Rich American Express customers spend freely, with one exception

American Express has built a strong reputation for catering to wealthier customers who value the premium perks offered by the credit card company, particularly in the realms of travel and dining. This focus on high-end clientele has shielded American Express from concerns surrounding a potential slowdown in consumer spending.

In the second quarter, total spending on Amex cards saw a notable 7% increase, on par with the first quarter and higher than the previous year’s 6% rise. However, while spending on goods and services continued to grow, travel spending experienced a decline. Specifically, airline spending remained flat compared to the previous year, according to a recent statement from American Express.

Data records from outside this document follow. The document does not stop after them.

(** The client cannot be created: the first caller gets the error, and so
    does the second, who calls after the failure; nothing is retried. *)
Lemma failed_initialization_is_terminal_witness :
  failing_run first_call_fails two_callers_no_file = Some first_failed /\
  w_initializationPromise first_failed = Some 1 /\
  nth_error (w_promises first_failed) 1 = Some (Settled (Throw cannot_open)) /\
  failing_run [Call 1] first_failed = Some second_called /\
  w_init_calls second_called = w_init_calls first_failed /\
  w_delivered second_called = w_delivered first_failed /\
  exists w2,
    failing_step (ResumeCaller 1) second_called = Some w2 /\
    nth_error (w_callers w2) 1 = Some (Threw cannot_open).
Proof.
  assert (Hrun : failing_run first_call_fails two_callers_no_file = Some first_failed)
    by (vm_compute; reflexivity).
  assert (Hp : w_initializationPromise first_failed = Some 1)
    by (vm_compute; reflexivity).
  assert (He : nth_error (w_promises first_failed) 1 =
               Some (Settled (Throw cannot_open)))
    by (vm_compute; reflexivity).
  assert (Hrun' : failing_run [Call 1] first_failed = Some second_called)
    by (vm_compute; reflexivity).
  assert (Hwaits : nth_error (w_callers second_called) 1 = Some (Awaiting 1))
    by (vm_compute; reflexivity).
  destruct (failed_initialization_is_terminal (platform := failing_platform) sample_env
              2 (mkConnection [] None) ["first-salt"] first_call_fails
              first_failed 1 cannot_open [Call 1] second_called
              Hrun Hp He Hrun')
    as [_ [_ [Hcalls [Hsent [_ [Hresume _]]]]]].
  split; [exact Hrun|]. split; [exact Hp|]. split; [exact He|].
  split; [exact Hrun'|]. split; [exact Hcalls|]. split; [exact Hsent|].
  exact (Hresume 1 Hwaits).
Defined.



(** A callback that commits by itself: the coordinator's COMMIT finds no
    active transaction, and [transaction] still returns the result. *)
Lemma commit_failure_benign_or_propagated_witness :
  sample_getInitializedClient fresh_process = (Normal sample_client, ready_process) /\
  sample_execute (SqlText "BEGIN") ready_process = (Normal no_rows, open_process) /\
  sample_run_body commit_inside open_process = (Normal 7, after_commit_inside) /\
  sample_execute (SqlText "COMMIT") after_commit_inside =
    (Throw (ErrorObject "SQLITE_ERROR: cannot commit - no transaction is active"),
     after_second_commit) /\
  sample_transaction commit_inside fresh_process = (Normal 7, after_second_commit).
Proof.
  assert (Hinit : sample_getInitializedClient fresh_process =
                  (Normal sample_client, ready_process))
    by (vm_compute; reflexivity).
  assert (Hbegin : sample_execute (SqlText "BEGIN") ready_process =
                   (Normal no_rows, open_process))
    by (vm_compute; reflexivity).
  assert (Hbody : sample_run_body commit_inside open_process =
                  (Normal 7, after_commit_inside))
    by (vm_compute; reflexivity).
  assert (Hcommit : sample_execute (SqlText "COMMIT") after_commit_inside =
            (Throw (ErrorObject
               "SQLITE_ERROR: cannot commit - no transaction is active"),
             after_second_commit))
    by (vm_compute; reflexivity).
  assert (Hphrase :
            includes "no transaction is active"
              "SQLITE_ERROR: cannot commit - no transaction is active" = true)
    by (vm_compute; reflexivity).
  destruct (commit_failure_benign_or_propagated (platform := sample_platform) nat sample_env
              commit_inside fresh_process sample_client ready_process no_rows
              open_process 7 after_commit_inside Hinit Hbegin Hbody)
    as [_ [Hbenign _]].
  split; [exact Hinit|]. split; [exact Hbegin|]. split; [exact Hbody|].
  split; [exact Hcommit|].
  exact (proj1 (Hbenign _ after_second_commit Hcommit Hphrase)).
Defined.

(** A callback that rolls back by itself and throws: the coordinator's
    ROLLBACK fails, and [transaction] rejects with the callback's error. *)
Lemma rollback_failure_suppressed_witness :
  sample_getInitializedClient fresh_process = (Normal sample_client, ready_process) /\
  sample_execute (SqlText "BEGIN") ready_process = (Normal no_rows, open_process) /\
  sample_run_body rollback_inside_then_throw open_process =
    (Throw (ErrorObject "boom"), after_rollback_inside) /\
  sample_execute (SqlText "ROLLBACK") after_rollback_inside =
    (Throw (ErrorObject "SQLITE_ERROR: cannot rollback - no transaction is active"),
     after_second_rollback) /\
  sample_transaction rollback_inside_then_throw fresh_process =
    (Throw (ErrorObject "boom"), after_second_rollback).
Proof.
  assert (Hinit : sample_getInitializedClient fresh_process =
                  (Normal sample_client, ready_process))
    by (vm_compute; reflexivity).
  assert (Hbegin : sample_execute (SqlText "BEGIN") ready_process =
                   (Normal no_rows, open_process))
    by (vm_compute; reflexivity).
  assert (Hbody : sample_run_body rollback_inside_then_throw open_process =
                  (Throw (ErrorObject "boom"), after_rollback_inside))
    by (vm_compute; reflexivity).
  assert (Hrollback : sample_execute (SqlText "ROLLBACK") after_rollback_inside =
            (Throw (ErrorObject
               "SQLITE_ERROR: cannot rollback - no transaction is active"),
             after_second_rollback))
    by (vm_compute; reflexivity).
  split; [exact Hinit|]. split; [exact Hbegin|]. split; [exact Hbody|].
  split; [exact Hrollback|].
  exact (rollback_failure_suppressed (platform := sample_platform) nat sample_env
           rollback_inside_then_throw fresh_process sample_client ready_process
           no_rows open_process (ErrorObject "boom") after_rollback_inside
           (ErrorObject "SQLITE_ERROR: cannot rollback - no transaction is active")
           after_second_rollback Hinit Hbegin Hbody Hrollback).
Defined.

(** No user has the id "nobody". *)
Lemma get_no_rows_is_null_witness :
  sample_getInitializedClient fresh_process = (Normal sample_client, ready_process) /\
  engine_execute_sqlite (SqlArgs select_user_sql [VString "nobody"])
                        (engine ready_process) =
    (Normal no_rows, engine ready_process) /\
  fst (sample_get select_user_sql [VString "nobody"] fresh_process) = Normal None.
Proof.
  assert (Hinit : sample_getInitializedClient fresh_process =
                  (Normal sample_client, ready_process))
    by (vm_compute; reflexivity).
  assert (Hexec : engine_execute_sqlite
                    (SqlArgs select_user_sql [VString "nobody"])
                    (engine ready_process) =
                  (Normal no_rows, engine ready_process))
    by (vm_compute; reflexivity).
  destruct (get_no_rows_is_null (platform := sample_platform) sample_env
              select_user_sql [VString "nobody"] fresh_process sample_client
              ready_process Hinit) as [Hnull _].
  split; [exact Hinit|]. split; [exact Hexec|].
  exact (Hnull no_rows (engine ready_process) Hexec eq_refl).
Defined.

The weakness in travel spending was primarily attributed to a slowdown in economy class domestic airfare. Despite this, Amex reported a 10% increase in spending on premium cabins and a 9% rise in hotel bookings costing more than $5,000. Nevertheless, analysts have expressed concerns over this vulnerability, particularly in light of American Express’s airline partnerships and network of airport lounges.

Furthermore, declining airfare prices have also contributed to the decrease in travel spending, as consumers are spending less on airline tickets. In June, airfare prices dropped by 3.5% year-over-year, while overall inflation rates rose, as reported by the Bureau of Labor Statistics.

Despite surpassing expectations for second-quarter profits and revenues, and reaffirming its guidance for 2025, American Express saw a 2.5% drop in its stock price during midday trading. Year-to-date, the company’s shares have only risen by less than 4%, trailing behind other financial institutions like JPMorgan Chase and Citigroup.

Investor concerns have largely centered around the costs associated with Amex’s rewards programs, particularly in light of the company’s recent launch of a revamped Platinum card. American Express faces increased competition in the premium card sector from rivals such as JPMorgan, Capital One, and Citigroup.

Analysts have noted that the prevailing bearish sentiment towards American Express stems from the perception that the company must intensify its efforts to drive growth, potentially necessitating increased expenditures to attract and retain customers. Despite these challenges, American Express remains committed to maintaining its competitive edge in the market.